New Legal Developments - Quebec

  • August 19, 2015

Changes to Federal Investment Regulations

On March 25, 2015, the federal government registered amendments to the regulations of the Pension Benefits Standards Act, 1985 and the Pooled Registered Pension Plans Act. A few provisions came into force April 1, 2015, with the bulk to come into force on July 1, 2016. Certain jurisdictions have adopted the federal investment rules by reference: Ontario, British Columbia, Alberta, Saskatchewan, Manitoba and Newfoundland & Labrador. Highlights of the changes introduced are listed below.

(a) Defined contribution (DC) framework

Retired employees who have a DC pension plan will now have the option of receiving variable benefits, in an amount between the minimum established by the Income Tax Act and a maximum based on the value of the retiree’s DC account.

(b) Investment rules

The current investment rules prohibiting more than 10% of a pension fund’s assets being invested in a single entity (or related group of entities), were amended to say it will now depend on the market value at the time of transaction, rather than purchase price (book value).

Another investment rule prohibits investments in entities related to the administrator of the plan.
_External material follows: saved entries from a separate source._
(* ===== verification/Resources.v ===== *)
(** * The resource contract of asynchronous dumps ([async_resources.py])

    A disposable dump worker may only inherit resources without rollback
    state: protocol FIFOs, append-only diagnostic output, and mappings of the
    immutable image.  This file holds the contract and the checks that decide
    on one descriptor or one mapping; [AsyncResources] reads them from /proc. *)

From S2P Require Import Prelude PyStr.
From Stdlib Require Import Ascii.

Module Resources.

Definition DEFAULT_FIFOS : list string :=
  ["/tmp/agent.in"; "/tmp/agent.out"; "/tmp/template_ctrl.in"; "/tmp/template_ctrl.out";
   "/tmp/npd_req.fifo"; "/tmp/npd_notify.fifo"].
Definition DEFAULT_STDIO : list string := ["/tmp/replay-agent.log"; "/tmp/criu_agent.log"; "/tmp/replay.log"].
Definition IMMUTABLE_MAPPING_ROOTS : list string :=
  ["/usr"; "/lib"; "/lib64"; "/bin"; "/sbin"; "/opt"; "/app"; "/mnt/data/opt"].

(** [os.O_*] on Linux. *)
Definition O_ACCMODE : Z := 3.
Definition O_RDWR : Z := 2.
Definition O_APPEND : Z := 1024.
Definition O_NONBLOCK : Z := 2048.
Definition O_CLOEXEC : Z := 524288.
Definition has_flag (flags f : Z) : bool := negb (Z.land flags f =? 0)%Z.

(** What [stat] says about the type of a file. *)
Inductive file_kind := KFifo | KChr | KReg | KOther.
#[global] Instance file_kind_eq_dec : EqDecision file_kind.
Proof. solve_decision. Defined.

Inductive fd_kind := protocol_fifo | null_stdio | diagnostic_stdio.
#[global] Instance fd_kind_eq_dec : EqDecision fd_kind.
Proof. solve_decision. Defined.

Record fd_item := FdItem {
  fi_fd : Z; fi_path : string; fi_flags : Z; fi_kind : fd_kind; fi_cloexec : bool;
  fi_evidence : option (Z * Z);       (* inode and mnt_id; absent from a child's copy *)
}.
Record mapping := Mapping { mp_address : string; mp_perms : string; mp_path : string }.
(** The part of a contract that is not copied into the child's request. *)
Record evidence := Evidence {
  ev_pid : Z; ev_starttime : Z; ev_executable : string;
  ev_mappings : list mapping; ev_exited : list Z;
}.
Record contract := Contract {
  ct_version : Z; ct_overlay : string; ct_cwd : string;
  ct_fifos_external : bool; ct_mutable_refs : bool;
  ct_fds : list fd_item; ct_evidence : option evidence;
}.

Definition unsupported {A} (msg : string) : result A := raise UnsupportedAsyncResources msg.

(** ** Paths *)

Definition _absolute (path : string) : result string :=
  if negb (startswith path "/") || has_char (chr 0) path then unsupported "expected an absolute path"
  else Ok (normpath path).

Definition rstrip_slash (s : string) : string := rstrip_by (ch_eq "/") s.
Definition _within (path root : string) : bool :=
  bool_decide (path = root) || startswith path (rstrip_slash root +:+ "/").
Definition immutable_path (path : string) : bool := existsb (_within path) IMMUTABLE_MAPPING_ROOTS.
Definition deleted (path : string) : bool := endswith path " (deleted)".

(** ** /proc text *)

(** [read_text().splitlines()] *)
Definition is_line_break (c : ascii) : bool :=
  let n := nat_of_ascii c in ((10 <=? n) && (n <=? 13) || (28 <=? n) && (n <=? 30))%nat.
Fixpoint splitlines_go (s cur : string) : list string :=
  match s with
  | EmptyString => if bool_decide (cur = "") then [] else [srev cur]
  | String c s' => if is_line_break c then srev cur :: splitlines_go s' "" else splitlines_go s' (String c cur)
  end.
Fixpoint universal_newlines (s : string) : string :=
  match s with
  | EmptyString => EmptyString
  | String c s' =>
      if ch_eq c (chr 13) then
        match s' with
        | String d s'' => if ch_eq d (chr 10) then universal_newlines s' else String (chr 10) (universal_newlines s')
        | EmptyString => String (chr 10) EmptyString
        end
      else String c (universal_newlines s')
  end.
Definition splitlines (text : string) : list string := splitlines_go (universal_newlines text) "".

(** [text.rpartition(")")]: what follows the last parenthesis, if there is one. *)
Definition after_paren (text : string) : option string :=
  if has_char ")" text then Some (after_last ")" text) else None.

(** [_status_identity] on the text of [stat]. *)
Definition status_identity (text : string) : result (string * Z) :=
  match after_paren text with
  | Some tail =>
      let fields := split_ws tail in
      match fields !! 0%nat, fields !! 19%nat with
      | Some st, Some t => start ← parse_int t; Ok (st, start)
      | _, _ => unsupported "cannot verify worker process identity"
      end
  | None => unsupported "cannot verify worker process identity"
  end.

(** [dict(line.split(":", 1) for line in ... if ":" in line)[key]] *)
Fixpoint split_colon (s : string) : option (string * string) :=
  match s with
  | EmptyString => None
  | String c s' =>
      if ch_eq c ":" then Some ("", s') else '(a, b) ← split_colon s'; Some (String c a, b)
  end.
Definition info_lookup (text key : string) : result string :=
  match last (omap (fun l => '(k, v) ← split_colon l; if bool_decide (k = key) then Some v else None)
                   (splitlines text)) with
  | Some v => Ok v
  | None => raise KeyError key
  end.

(** ** Descriptors *)

(** The branch for one descriptor; [seen] are the FIFO paths met before. *)
Definition check_fd (fifos stdio seen : list string) (fd : Z) (path : string) (flags : Z) (kind : file_kind)
    : result (fd_kind * list string) :=
  if deleted path then unsupported "deleted-open fd"
  else if bool_decide (kind = KFifo) && mem path fifos then
    if negb (Z.land flags O_ACCMODE =? O_RDWR)%Z || negb (has_flag flags O_NONBLOCK)
    then unsupported "protocol FIFO must be RDWR|NONBLOCK"
    else if mem path seen then unsupported "duplicated protocol FIFO descriptors"
    else Ok (protocol_fifo, path :: seen)
  else if bool_decide (kind = KChr) && bool_decide (path = "/dev/null") && mem fd [0; 1; 2]%Z
  then Ok (null_stdio, seen)
  else if bool_decide (kind = KReg) && mem fd [1; 2]%Z && mem path stdio && has_flag flags O_APPEND
  then Ok (diagnostic_stdio, seen)
  else unsupported "unsupported persistent fd".

(** ** Mappings *)

Definition vdso_path (path : string) : bool := mem path ["[vvar]"; "[vvar_vclock]"; "[vdso]"; "[vsyscall]"].

(** One line of [maps]: [None] when the mapping needs no evidence. *)
Definition check_mapping (overlay line : string) : result (option mapping) :=
  match split_ws_max 5 line with
  | address :: perms :: _ :: _ :: _ :: rest =>
      if negb (String.length perms =? 4)%nat then unsupported "malformed worker mapping"
      else
        let path := List.hd "" rest in
        if vdso_path path then Ok None
        else
          let immutable_shared := bool_decide (perms = "r--s") && startswith path "/"
                                  && negb (_within path overlay) && immutable_path path in
          if negb (bool_decide (String.get 3 perms = Some "p"%char)) && negb immutable_shared
          then unsupported "shared mapping cannot be frozen by fork"
          else if deleted path then unsupported "deleted file mapping"
          else if startswith path "/" then
            if _within path overlay then unsupported "persistent mapping of mutable task files"
            else if negb (immutable_path path) then unsupported "mapping outside the immutable image contract"
            else Ok (Some (Mapping address perms path))
          else if negb (bool_decide (path = "")) && negb (mem path ["[heap]"; "[stack]"] || startswith path "[anon:")
          then unsupported "unknown mapping resource"
          else Ok None
  | _ => unsupported "malformed worker mapping"
  end.

Fixpoint check_mappings (overlay : string) (ls : list string) : result (list mapping) :=
  match ls with
  | [] => Ok []
  | l :: ls =>
      m ← check_mapping overlay l;
      ms ← check_mappings overlay ls;
      Ok (match m with Some m => m :: ms | None => ms end)
  end.

(** ** The contract *)

Definition _validate_contract (c : contract) : result string :=
  if negb (ct_version c =? 1)%Z || negb (ct_fifos_external c) || ct_mutable_refs c
  then unsupported "unknown or unverified contract"
  else _absolute (ct_overlay c).

Definition dump_child_contract (c : contract) : result contract :=
  _ ← _validate_contract c;
  Ok (Contract (ct_version c) (ct_overlay c) (ct_cwd c) (ct_fifos_external c) (ct_mutable_refs c)
        ((fun i => FdItem (fi_fd i) (fi_path i) (fi_flags i) (fi_kind i) (fi_cloexec i) None) <$> ct_fds c) None).
End Resources.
The new amendments permit administrators to make related-party investments if they are made by purchasing an investment fund that is available to third parties, a trust fund or a segregated fund.

There is a five year period for administrators to come into compliance with the new rules from the date the rules come into effect.

(c) Disclosure

Administrators will now have enhanced disclosure obligations, including annual statements that must contain details such as the objective of the investment type, the degree of risk, the ten largest asset holdings, performance history, and target asset allocation.

The amending regulations are available online.